Causes Hyperactivity In Children.
A imaginative study from Australia sheds more beacon on what environmental factors might raise the risk for attention-deficit/hyperactivity disorder (ADHD). "Compared with mothers whose children did not have ADHD, mothers of children with ADHD were more right to be younger, single, smoked in pregnancy, had some complications of pregnancy and labor, and were more proper to have given birth slightly earlier," said study co-author Dr Carol Bower, a ranking principal research fellow with the Center for Child Health Research at the University of Western Australia. "It did not arrive at any difference if the child was a girl or a boy".
The researchers did gather that girls were less likely to have ADHD if their mothers had received the hormone oxytocin to belt along up labor. Previous research had suggested its use during childbirth might actually increase the risk of ADHD. The causes of ADHD endure unclear, although evidence suggests that genes play a major role, said Dr Tanya Froehlich, an fellow professor at Cincinnati Children's Hospital Medical Center.

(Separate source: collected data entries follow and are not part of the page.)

(* ===== verification/Prompts.v ===== *)
(** * Prompt builders and output parsers ([driver/prompts.py])

    The message builders of the driver's LLM calls and the parsers that recover
    structured values from model output.  [json.loads] is the parameter [loads]; the text
    of a prompt surface is an argument, since overrides replace it at run time. *)

From S2P Require Import Prelude PyStr PyDict Schemas Catalog Identity Policy Labels Classify.

(** ** Text helpers *)

(** Text with [~] standing for the double quote. *)
Definition quoted (s : string) : string := replace_char "~"%char dquote s.

Definition newline : string := String (ascii_of_nat 10) "".

(** The text before and after the first occurrence of [p] ([str.find] and slices). *)
Fixpoint cut_str (p s : string) : option (string * string) :=
  if startswith p s then Some ("", str_drop (str_len p) s)
  else match s with
       | EmptyString => None
       | String c s => match cut_str p s with Some (a, b) => Some (String c a, b) | None => None end
       end.

(** [s.replace(old, new, 1)] and, with [fuel] replacements at most, [s.replace(old, new)]. *)
Definition replace_once (old new s : string) : string :=
  match cut_str old s with Some (a, b) => a +:+ new +:+ b | None => s end.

And "Many earlier studies have found an association between ADHD and tobacco and alcohol exposure in the womb , prematurity and complications of pregnancy and delivery. One feature is certain: Diagnoses of ADHD have become simple in the United States. A survey released in November 2013 found that 10 percent of American children have been diagnosed with the condition, although the expeditious increase in numbers seems to have leveled off.
ADHD is more established in boys. Its symptoms include distractibility, inattention and a lack of focus.